TASK PROMPT: Below are records; reproduce exactly the lines from the first through the one containing "rewrite rmatch_seq, rmatch_str, rmatch_seq.".

(Beginning of MATERIAL SHOWN)

Section Opt.
Variables (n : nat) (v : jsstr) (r : regex) (k : mstate -> option mstate).
Hypothesis Hv : match v with c :: _ => is_space c = false | [] => False end.

Lemma opt_summand_hit p x t cs (e : option jschar -> mstate) :
  forallb cls_num (num_to_str x) = true -> truthy (num_to_str x) = true -> stops cls_num t = true ->
  (forall q, exists q', rmatch r k (MS q t ((n, num_to_str x) :: cs)) = Some (e q')) ->
  exists q, rmatch (RSeq (OPT_CACHE n v) r) k (MS p (summand v x ++ t) cs) = Some (e q).
Proof.
  intros Hc Ht Hs Hk. unfold summand. rewrite <- !app_assoc. destruct v as [|c v'] eqn:Ev; [done|].
  rewrite rmatch_seq. unfold OPT_CACHE, ROpt. rewrite rmatch_alt.
  match goal with |- exists q, match ?X with Some _ => _ | None => _ end = _ =>
    assert (exists q, X = Some (e q)) as (q & ->); [|by exists q] end.
  rewrite rmatch_seq. change (js " + " ++ ?z) with (32%N :: [43%N] ++ 32%N :: z).
  rewrite spaces_then; [|apply (rejects_str is_space 43 []); reflexivity|reflexivity].
  rewrite rmatch_seq. change (js "+") with [43%N]. rewrite rmatch_str, rmatch_seq.
  rewrite spaces_then; [|by apply rejects_str|cbn [app stops]; by rewrite Hv].
  rewrite rmatch_seq, rmatch_str, rmatch_seq. change (js " * " ++ ?z) with (32%N :: [42%N] ++ 32%N :: z).
  rewrite spaces_then; [|apply (rejects_str is_space 42 []); reflexivity|reflexivity].
  rewrite rmatch_seq. change (js "*") with [42%N]. rewrite rmatch_str, rmatch_seq.
  rewrite spaces_then; [|apply rejects_num|].
  - edestruct Hk as (q' & Hq'). exists q'. apply rmatch_group_longest; [done|done|done|]. exact Hq'.
  - destruct (num_to_str x) as [|d ds]; [done|]. cbn [app stops]. cbn [forallb] in Hc.
    apply andb_true_iff in Hc as [Hd _]. revert Hd. unfold cls_num, is_digit, is_space.
    rewrite negb_true_iff, !orb_true_iff, !orb_false_iff, !andb_true_iff, !andb_false_iff,
      !N.leb_le, !N.leb_gt, !N.eqb_eq, !N.eqb_neq. lia.
Qed.

Lemma opt_summand_end p t cs :
  rmatch (RSeq (OPT_CACHE n v) r) k (MS p (41%N :: t) cs) = rmatch r k (MS p (41%N :: t) cs).
Proof.
  rewrite rmatch_seq. unfold OPT_CACHE, ROpt. rewrite rmatch_alt, rmatch_seq.
  rewrite no_spaces; [|apply (rejects_str is_space 43 []); reflexivity|reflexivity].
  rewrite rmatch_seq, rmatch_str_none; done.
Qed.

Lemma opt_summand_miss p w x t cs :
  match w with c :: _ => is_space c = false | [] => False end -> apart v w = true ->
  rmatch (RSeq (OPT_CACHE n v) r) k (MS p (summand w x ++ t) cs) = rmatch r k (MS p (summand w x ++ t) cs).
Proof.
  intros Hw Ha. rewrite rmatch_seq. unfold OPT_CACHE at 1, ROpt. rewrite rmatch_alt.
  match goal with |- match ?X with Some _ => _ | None => _ end = _ =>
    assert (X = None) as ->; [|done] end.
  rewrite rmatch_seq. unfold summand. rewrite <- !app_assoc. destruct v as [|c v'] eqn:Ev; [done|].
  change (js " + " ++ ?z) with (32%N :: [43%N] ++ 32%N :: z).
  rewrite spaces_then; [|apply (rejects_str is_space 43 []); reflexivity|reflexivity].
  rewrite rmatch_seq. change (js "+") with [43%N]. rewrite rmatch_str, rmatch_seq.
  rewrite spaces_then; [|by apply rejects_str|destruct w; [done|]; cbn [app stops]; by rewrite Hw].
  change (js " * " ++ ?z) with (js " *" ++ 32%N :: z). rewrite (app_assoc w).
  rewrite rmatch_seq, rmatch_str_gen. unfold apart in Ha.
  pose proof (strip_prefix_extend (c :: v') (w ++ js " *") (32%N :: num_to_str x ++ t)) as H.
  destruct (strip_prefix (c :: v') (w ++ js " *")) as [[|d u]|].
  - done.
  - rewrite H. apply andb_true_iff in Ha as [Hd1 Hd2]. rewrite rmatch_seq.
    rewrite no_spaces; [|apply (rejects_str is_space 42 []); reflexivity|exact Hd1].
    rewrite rmatch_seq. apply rmatch_str_none. cbn [app]. change (js "*") with [42%N]. cbn [strip_prefix].
    rewrite N.eqb_sym. apply negb_true_iff in Hd2. by rewrite Hd2.
  - rewrite H; [done|]. by destruct (strip_prefix (w ++ js " *") (c :: v')).
Qed.
End Opt.

(** ** The optional summands together *)

(** The summands of the costs that are not zero, and what they are captured as. *)
Fixpoint sum_text (vs : list (jsstr * num)) : jsstr :=
  match vs with
  | [] => []
  | (v, x) :: vs => if neq x zero then sum_text vs else summand v x ++ sum_text vs
  end.

Fixpoint sum_caps (n : nat) (vs : list (jsstr * num)) (cs : caps) : caps :=
  match vs with
  | [] => cs
  | (_, x) :: vs => sum_caps (S n) vs (if neq x zero then cs else (n, num_to_str x) :: cs)
  end.

(** A cost that is written in a form the parser's number class covers, and
    that denotes it. *)
Definition cost_ok (x : num) : bool :=
  forallb cls_num (num_to_str x) && truthy (num_to_str x) && bool_decide (num_of_str (num_to_str x) = x).

Definition var_ok (v : jsstr) : bool := match v with c :: _ => negb (is_space c) | [] => false end.

Fixpoint vars_apart (vs : list jsstr) : bool :=
  match vs with
  | [] => true
  | v :: vs => var_ok v && forallb (apart v) vs && vars_apart vs
  end.

Lemma sum_text_shape vs t :
  sum_text vs = [] \/ exists w x u, In w (map fst vs) /\ sum_text vs ++ t = summand w x ++ u.
Proof.
  induction vs as [|[v x] vs IH]; [by left|]. cbn [sum_text map fst].
  destruct (neq x zero).
  - destruct IH as [->|(w & y & u & Hw & E)]; [by left|right; exists w, y, u; split; [by right|done]].
  - right. exists v, x, (sum_text vs ++ t). split; [by left|]. by rewrite app_assoc.
Qed.

Lemma sum_text_stops vs t : stops cls_num (sum_text vs ++ 41%N :: t) = true.
Proof. destruct (sum_text_shape vs (41%N :: t)) as [->|(w & x & u & _ & ->)]; done. Qed.

Lemma var_ok_head v : var_ok v = true -> match v with c :: _ => is_space c = false | [] => False end.
Proof. destruct v; [done|]. cbn. by intros ->%negb_true_iff. Qed.

Lemma vars_apart_ok vs w : vars_apart vs = true -> In w vs -> var_ok w = true.
Proof.
  induction vs as [|v vs IH]; [done|]. cbn [vars_apart]. rewrite !andb_true_iff. intros [[H1 _] H2] [<-|Hw]; auto.
Qed.

Lemma opt_all vs n r k p t cs (e : option jschar -> mstate) :
  vars_apart (map fst vs) = true -> forallb (fun vx => cost_ok vx.2) vs = true ->
  (forall q, rmatch r k (MS q (41%N :: t) (sum_caps n vs cs)) = Some (e q)) ->
  exists q, rmatch (opt_caches n (map fst vs) r) k (MS p (sum_text vs ++ 41%N :: t) cs) = Some (e q).
Proof.
  revert n p cs. induction vs as [|[v x] vs IH]; intros n p cs Hd Hok Hk; [exists p; apply Hk|].
  cbn [map fst vars_apart] in Hd. rewrite !andb_true_iff in Hd. destruct Hd as [[Hv Ha] Hd].
  cbn [forallb snd] in Hok. apply andb_true_iff in Hok as [Hx Hok].
  cbn [map fst opt_caches sum_text sum_caps] in *. apply var_ok_head in Hv as Hv'.
  destruct (neq x zero) eqn:Ez.
  - assert (rmatch (RSeq (OPT_CACHE n v) (opt_caches (S n) (map fst vs) r)) k (MS p (sum_text vs ++ 41%N :: t) cs)
      = rmatch (opt_caches (S n) (map fst vs) r) k (MS p (sum_text vs ++ 41%N :: t) cs)) as ->; [|by apply IH].
    destruct (sum_text_shape vs (41%N :: t)) as [->|(w & y & u & Hw & E)].
    + by apply opt_summand_end.
    + rewrite E. rewrite forallb_forall in Ha. apply opt_summand_miss; [done| |by apply Ha].
      by apply var_ok_head, (vars_apart_ok (map fst vs)).
  - rewrite <- app_assoc. unfold cost_ok in Hx. rewrite !andb_true_iff in Hx. destruct Hx as [[Hx1 Hx2] _].
    edestruct (opt_summand_hit n v (opt_caches (S n) (map fst vs) r) k Hv' p x (sum_text vs ++ 41%N :: t) cs) as (q & Hq);
      [done|done|apply sum_text_stops| |exists q; exact Hq].
    intros q. by apply IH.
Qed.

(End of MATERIAL SHOWN)

SOLVED EXERCISE:
Section Opt.
Variables (n : nat) (v : jsstr) (r : regex) (k : mstate -> option mstate).
Hypothesis Hv : match v with c :: _ => is_space c = false | [] => False end.

Lemma opt_summand_hit p x t cs (e : option jschar -> mstate) :
  forallb cls_num (num_to_str x) = true -> truthy (num_to_str x) = true -> stops cls_num t = true ->
  (forall q, exists q', rmatch r k (MS q t ((n, num_to_str x) :: cs)) = Some (e q')) ->
  exists q, rmatch (RSeq (OPT_CACHE n v) r) k (MS p (summand v x ++ t) cs) = Some (e q).
Proof.
  intros Hc Ht Hs Hk. unfold summand. rewrite <- !app_assoc. destruct v as [|c v'] eqn:Ev; [done|].
  rewrite rmatch_seq. unfold OPT_CACHE, ROpt. rewrite rmatch_alt.
  match goal with |- exists q, match ?X with Some _ => _ | None => _ end = _ =>
    assert (exists q, X = Some (e q)) as (q & ->); [|by exists q] end.
  rewrite rmatch_seq. change (js " + " ++ ?z) with (32%N :: [43%N] ++ 32%N :: z).
  rewrite spaces_then; [|apply (rejects_str is_space 43 []); reflexivity|reflexivity].
  rewrite rmatch_seq. change (js "+") with [43%N]. rewrite rmatch_str, rmatch_seq.
  rewrite spaces_then; [|by apply rejects_str|cbn [app stops]; by rewrite Hv].
  rewrite rmatch_seq, rmatch_str, rmatch_seq. change (js " * " ++ ?z) with (32%N :: [42%N] ++ 32%N :: z).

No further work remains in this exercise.